--- Data records ---
::::::::

Theorem payloads_inside tag n s :
  word m 4 (tag + 4) = Some n -> 0 <= n < 2 ^ 32 ->
  wp (elf_sections tag) (fun bytes s' => s' = s /\ inside_tag 20 tag n bytes) s /\
  wp (smbios_tables tag) (fun bytes s' => s' = s /\ inside_tag 16 tag n bytes) s /\
  wp (dhcp_ack tag) (fun bytes s' => s' = s /\ inside_tag 8 tag n bytes) s /\
  wp (efi_descriptors tag) (fun bytes s' => s' = s /\ inside_tag 16 tag n bytes) s.
Proof.
  intros Hn Hr. repeat apply conj; (apply wp_payload_inside; [by vm_compute|]; exists n; done).
Qed.
End Payloads.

::::::::

--- Task objective ---
Filter the listing above down to the lines that contain the word "bytes".

--- Exercise answer ---
  wp (elf_sections tag) (fun bytes s' => s' = s /\ inside_tag 20 tag n bytes) s /\
  wp (smbios_tables tag) (fun bytes s' => s' = s /\ inside_tag 16 tag n bytes) s /\
  wp (dhcp_ack tag) (fun bytes s' => s' = s /\ inside_tag 8 tag n bytes) s /\
  wp (efi_descriptors tag) (fun bytes s' => s' = s /\ inside_tag 16 tag n bytes) s.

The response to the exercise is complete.